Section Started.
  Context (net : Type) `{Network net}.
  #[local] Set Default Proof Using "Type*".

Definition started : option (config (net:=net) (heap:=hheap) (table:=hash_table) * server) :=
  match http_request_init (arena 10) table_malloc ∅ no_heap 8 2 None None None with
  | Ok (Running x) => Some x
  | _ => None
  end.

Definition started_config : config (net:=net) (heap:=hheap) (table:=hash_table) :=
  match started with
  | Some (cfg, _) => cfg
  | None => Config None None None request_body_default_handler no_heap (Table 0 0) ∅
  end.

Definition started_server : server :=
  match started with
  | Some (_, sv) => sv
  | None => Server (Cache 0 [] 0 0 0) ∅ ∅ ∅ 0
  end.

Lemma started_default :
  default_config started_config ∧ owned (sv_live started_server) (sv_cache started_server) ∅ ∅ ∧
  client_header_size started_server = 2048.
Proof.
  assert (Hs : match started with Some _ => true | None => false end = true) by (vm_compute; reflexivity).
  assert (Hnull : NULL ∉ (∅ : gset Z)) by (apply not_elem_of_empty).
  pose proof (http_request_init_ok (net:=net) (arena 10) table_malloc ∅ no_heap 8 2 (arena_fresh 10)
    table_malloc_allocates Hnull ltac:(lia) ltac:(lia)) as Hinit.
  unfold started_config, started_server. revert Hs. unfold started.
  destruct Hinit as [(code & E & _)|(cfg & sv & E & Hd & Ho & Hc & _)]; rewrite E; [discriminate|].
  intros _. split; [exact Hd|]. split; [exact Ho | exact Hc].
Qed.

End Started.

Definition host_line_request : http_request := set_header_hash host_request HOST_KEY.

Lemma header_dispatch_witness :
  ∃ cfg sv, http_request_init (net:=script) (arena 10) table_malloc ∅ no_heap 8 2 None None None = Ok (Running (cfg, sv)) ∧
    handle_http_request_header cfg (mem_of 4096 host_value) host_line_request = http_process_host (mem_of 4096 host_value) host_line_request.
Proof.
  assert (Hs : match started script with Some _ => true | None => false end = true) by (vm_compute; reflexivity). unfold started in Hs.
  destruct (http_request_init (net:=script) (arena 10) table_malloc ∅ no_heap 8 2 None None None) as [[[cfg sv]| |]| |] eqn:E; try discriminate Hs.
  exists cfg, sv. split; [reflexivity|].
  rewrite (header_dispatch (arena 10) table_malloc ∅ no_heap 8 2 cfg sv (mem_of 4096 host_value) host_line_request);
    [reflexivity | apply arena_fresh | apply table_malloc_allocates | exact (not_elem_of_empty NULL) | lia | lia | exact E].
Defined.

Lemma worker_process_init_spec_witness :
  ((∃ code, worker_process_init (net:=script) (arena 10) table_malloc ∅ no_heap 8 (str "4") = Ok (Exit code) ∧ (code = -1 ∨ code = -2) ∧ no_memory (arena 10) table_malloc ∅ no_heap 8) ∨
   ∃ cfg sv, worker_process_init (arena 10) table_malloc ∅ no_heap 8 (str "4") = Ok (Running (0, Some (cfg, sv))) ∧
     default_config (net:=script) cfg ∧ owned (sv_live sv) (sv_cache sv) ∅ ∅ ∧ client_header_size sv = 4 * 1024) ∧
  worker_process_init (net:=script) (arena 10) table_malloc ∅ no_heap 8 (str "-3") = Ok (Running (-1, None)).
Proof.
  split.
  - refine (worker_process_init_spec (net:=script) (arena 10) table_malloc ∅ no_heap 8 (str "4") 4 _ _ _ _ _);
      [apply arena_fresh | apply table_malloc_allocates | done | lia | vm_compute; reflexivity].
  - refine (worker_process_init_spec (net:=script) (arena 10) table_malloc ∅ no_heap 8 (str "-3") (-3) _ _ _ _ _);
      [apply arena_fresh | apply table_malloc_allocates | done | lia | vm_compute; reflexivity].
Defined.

++++++++++++++++++++

> **ASSIGNMENT**: Above are the entries; repeat their lines exactly, from the first through the one that contains "(cfg, _) => cfg".

> **RESULT OF THIS EXERCISE**:
Section Started.
  Context (net : Type) `{Network net}.
  #[local] Set Default Proof Using "Type*".

Definition started : option (config (net:=net) (heap:=hheap) (table:=hash_table) * server) :=
  match http_request_init (arena 10) table_malloc ∅ no_heap 8 2 None None None with
  | Ok (Running x) => Some x
  | _ => None
  end.

Definition started_config : config (net:=net) (heap:=hheap) (table:=hash_table) :=
  match started with
  | Some (cfg, _) => cfg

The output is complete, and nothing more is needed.